Data in this exercise →
# # # # #

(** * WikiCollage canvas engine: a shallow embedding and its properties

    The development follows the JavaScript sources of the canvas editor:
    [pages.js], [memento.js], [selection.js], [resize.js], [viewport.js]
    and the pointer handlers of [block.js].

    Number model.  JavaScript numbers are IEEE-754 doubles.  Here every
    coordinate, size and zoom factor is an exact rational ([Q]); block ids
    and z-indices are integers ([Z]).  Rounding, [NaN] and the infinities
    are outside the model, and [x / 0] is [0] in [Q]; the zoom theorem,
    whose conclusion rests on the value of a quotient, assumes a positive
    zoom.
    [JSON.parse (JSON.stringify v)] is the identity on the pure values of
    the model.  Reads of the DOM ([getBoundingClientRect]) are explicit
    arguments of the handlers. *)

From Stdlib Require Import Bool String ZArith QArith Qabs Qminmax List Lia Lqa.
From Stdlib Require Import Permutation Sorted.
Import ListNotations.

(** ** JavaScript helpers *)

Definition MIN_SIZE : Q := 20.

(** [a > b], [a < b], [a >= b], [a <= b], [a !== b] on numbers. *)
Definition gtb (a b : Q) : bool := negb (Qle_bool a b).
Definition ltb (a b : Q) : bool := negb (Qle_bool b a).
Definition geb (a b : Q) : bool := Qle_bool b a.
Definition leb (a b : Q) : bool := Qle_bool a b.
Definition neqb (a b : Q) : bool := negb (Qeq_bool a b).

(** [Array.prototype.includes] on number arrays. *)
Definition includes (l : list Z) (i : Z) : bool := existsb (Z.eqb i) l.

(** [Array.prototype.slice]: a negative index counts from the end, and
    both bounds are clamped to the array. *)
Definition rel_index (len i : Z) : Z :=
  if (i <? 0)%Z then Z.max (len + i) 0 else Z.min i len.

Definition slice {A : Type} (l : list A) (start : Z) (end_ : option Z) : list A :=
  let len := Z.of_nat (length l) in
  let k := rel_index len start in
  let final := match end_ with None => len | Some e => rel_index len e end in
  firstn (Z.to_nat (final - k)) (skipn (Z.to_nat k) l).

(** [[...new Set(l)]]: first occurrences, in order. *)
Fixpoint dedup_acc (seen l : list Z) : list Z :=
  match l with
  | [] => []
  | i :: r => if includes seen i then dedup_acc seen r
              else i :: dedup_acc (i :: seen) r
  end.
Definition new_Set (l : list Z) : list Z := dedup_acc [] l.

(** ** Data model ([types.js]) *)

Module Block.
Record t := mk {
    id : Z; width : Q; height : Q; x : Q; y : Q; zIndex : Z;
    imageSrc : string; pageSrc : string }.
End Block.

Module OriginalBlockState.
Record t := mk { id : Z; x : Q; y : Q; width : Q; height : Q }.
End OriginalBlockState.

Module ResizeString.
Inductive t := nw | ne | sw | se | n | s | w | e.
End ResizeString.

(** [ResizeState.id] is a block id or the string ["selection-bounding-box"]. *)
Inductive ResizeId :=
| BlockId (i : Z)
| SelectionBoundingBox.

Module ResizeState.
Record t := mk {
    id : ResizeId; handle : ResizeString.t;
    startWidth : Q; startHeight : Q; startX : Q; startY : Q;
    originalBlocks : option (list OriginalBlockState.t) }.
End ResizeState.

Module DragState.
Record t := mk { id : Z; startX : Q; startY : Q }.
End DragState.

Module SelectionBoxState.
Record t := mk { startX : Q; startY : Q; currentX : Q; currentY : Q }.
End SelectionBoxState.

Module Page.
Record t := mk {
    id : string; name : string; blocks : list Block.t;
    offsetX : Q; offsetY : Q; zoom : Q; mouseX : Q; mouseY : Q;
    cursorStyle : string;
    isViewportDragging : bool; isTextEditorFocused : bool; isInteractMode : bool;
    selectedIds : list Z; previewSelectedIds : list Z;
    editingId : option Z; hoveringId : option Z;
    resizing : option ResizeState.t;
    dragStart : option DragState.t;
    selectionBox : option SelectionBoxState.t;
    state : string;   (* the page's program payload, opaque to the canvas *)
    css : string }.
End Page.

# # # # #

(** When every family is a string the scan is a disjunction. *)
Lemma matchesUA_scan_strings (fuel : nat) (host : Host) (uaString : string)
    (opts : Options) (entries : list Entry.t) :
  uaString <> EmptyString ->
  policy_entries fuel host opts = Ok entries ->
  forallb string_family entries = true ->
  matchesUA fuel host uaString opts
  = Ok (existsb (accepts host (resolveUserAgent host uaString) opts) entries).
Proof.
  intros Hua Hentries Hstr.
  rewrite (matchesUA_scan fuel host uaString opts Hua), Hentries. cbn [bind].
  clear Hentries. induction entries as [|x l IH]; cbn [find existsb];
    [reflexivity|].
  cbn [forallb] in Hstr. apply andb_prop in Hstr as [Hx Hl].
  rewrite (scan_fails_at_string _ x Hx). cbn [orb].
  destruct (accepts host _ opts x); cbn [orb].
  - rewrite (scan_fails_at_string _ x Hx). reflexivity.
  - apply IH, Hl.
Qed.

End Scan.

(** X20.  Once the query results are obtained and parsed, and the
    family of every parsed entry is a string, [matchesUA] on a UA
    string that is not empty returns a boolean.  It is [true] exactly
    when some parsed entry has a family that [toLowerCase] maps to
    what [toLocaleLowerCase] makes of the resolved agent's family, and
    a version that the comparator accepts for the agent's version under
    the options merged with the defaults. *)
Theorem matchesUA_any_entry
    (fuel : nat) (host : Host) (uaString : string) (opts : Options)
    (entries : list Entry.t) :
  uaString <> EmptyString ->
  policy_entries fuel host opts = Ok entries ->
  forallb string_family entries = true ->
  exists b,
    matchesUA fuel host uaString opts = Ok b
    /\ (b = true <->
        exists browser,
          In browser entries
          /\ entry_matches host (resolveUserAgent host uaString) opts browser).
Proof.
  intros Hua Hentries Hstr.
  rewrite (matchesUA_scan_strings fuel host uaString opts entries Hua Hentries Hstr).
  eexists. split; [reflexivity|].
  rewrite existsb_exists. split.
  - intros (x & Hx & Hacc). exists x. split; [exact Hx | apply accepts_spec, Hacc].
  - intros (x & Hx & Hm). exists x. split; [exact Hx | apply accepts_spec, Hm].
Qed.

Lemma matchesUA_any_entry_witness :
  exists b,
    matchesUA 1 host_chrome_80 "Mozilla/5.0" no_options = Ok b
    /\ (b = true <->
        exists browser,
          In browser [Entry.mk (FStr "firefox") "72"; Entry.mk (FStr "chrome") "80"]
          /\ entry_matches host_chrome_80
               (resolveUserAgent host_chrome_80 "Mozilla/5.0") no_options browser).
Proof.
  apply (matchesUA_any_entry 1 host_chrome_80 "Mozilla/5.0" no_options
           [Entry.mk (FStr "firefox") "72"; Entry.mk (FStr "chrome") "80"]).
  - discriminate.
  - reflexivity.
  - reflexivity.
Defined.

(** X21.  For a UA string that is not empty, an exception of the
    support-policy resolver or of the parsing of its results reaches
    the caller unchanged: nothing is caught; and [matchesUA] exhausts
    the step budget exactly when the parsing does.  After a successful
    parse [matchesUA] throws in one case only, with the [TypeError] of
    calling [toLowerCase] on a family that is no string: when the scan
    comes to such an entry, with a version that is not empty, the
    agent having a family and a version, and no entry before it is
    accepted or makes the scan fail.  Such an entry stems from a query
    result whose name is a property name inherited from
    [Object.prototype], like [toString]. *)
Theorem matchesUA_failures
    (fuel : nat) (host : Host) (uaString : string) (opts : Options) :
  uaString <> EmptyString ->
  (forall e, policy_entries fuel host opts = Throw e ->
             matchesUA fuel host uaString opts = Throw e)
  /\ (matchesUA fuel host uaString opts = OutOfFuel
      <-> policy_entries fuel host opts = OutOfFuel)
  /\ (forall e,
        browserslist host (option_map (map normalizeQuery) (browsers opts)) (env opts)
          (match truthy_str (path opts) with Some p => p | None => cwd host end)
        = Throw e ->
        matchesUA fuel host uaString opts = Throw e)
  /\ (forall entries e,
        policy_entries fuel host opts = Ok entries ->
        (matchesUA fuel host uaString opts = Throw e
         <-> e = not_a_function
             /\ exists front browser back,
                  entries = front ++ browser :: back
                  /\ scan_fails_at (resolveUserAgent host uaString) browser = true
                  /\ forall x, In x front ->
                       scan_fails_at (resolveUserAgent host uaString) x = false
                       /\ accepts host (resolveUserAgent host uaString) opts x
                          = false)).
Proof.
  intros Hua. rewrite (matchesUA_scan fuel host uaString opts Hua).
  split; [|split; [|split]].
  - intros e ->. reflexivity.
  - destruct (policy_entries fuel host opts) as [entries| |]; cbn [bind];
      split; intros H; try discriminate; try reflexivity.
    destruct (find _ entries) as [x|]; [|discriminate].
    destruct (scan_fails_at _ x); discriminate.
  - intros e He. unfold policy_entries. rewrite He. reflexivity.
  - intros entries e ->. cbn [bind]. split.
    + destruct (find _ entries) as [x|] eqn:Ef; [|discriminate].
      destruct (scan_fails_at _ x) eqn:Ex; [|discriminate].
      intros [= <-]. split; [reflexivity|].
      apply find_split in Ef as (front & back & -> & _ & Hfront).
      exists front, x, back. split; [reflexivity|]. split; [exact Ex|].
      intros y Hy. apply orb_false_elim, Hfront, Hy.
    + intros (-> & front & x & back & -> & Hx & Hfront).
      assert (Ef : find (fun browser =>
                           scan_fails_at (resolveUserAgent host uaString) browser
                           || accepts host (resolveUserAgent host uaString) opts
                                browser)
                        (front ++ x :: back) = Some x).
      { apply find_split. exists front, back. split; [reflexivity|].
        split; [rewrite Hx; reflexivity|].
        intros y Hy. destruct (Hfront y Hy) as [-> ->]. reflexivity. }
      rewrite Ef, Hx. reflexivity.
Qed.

# # # # #

Task description → Exactly the lines above from the one with "editingId : option" to the one with "css : string", both included, are to be quoted; leave the rest out.

Exercise response →
    editingId : option Z; hoveringId : option Z;
    resizing : option ResizeState.t;
    dragStart : option DragState.t;
    selectionBox : option SelectionBoxState.t;
    state : string;   (* the page's program payload, opaque to the canvas *)
    css : string }.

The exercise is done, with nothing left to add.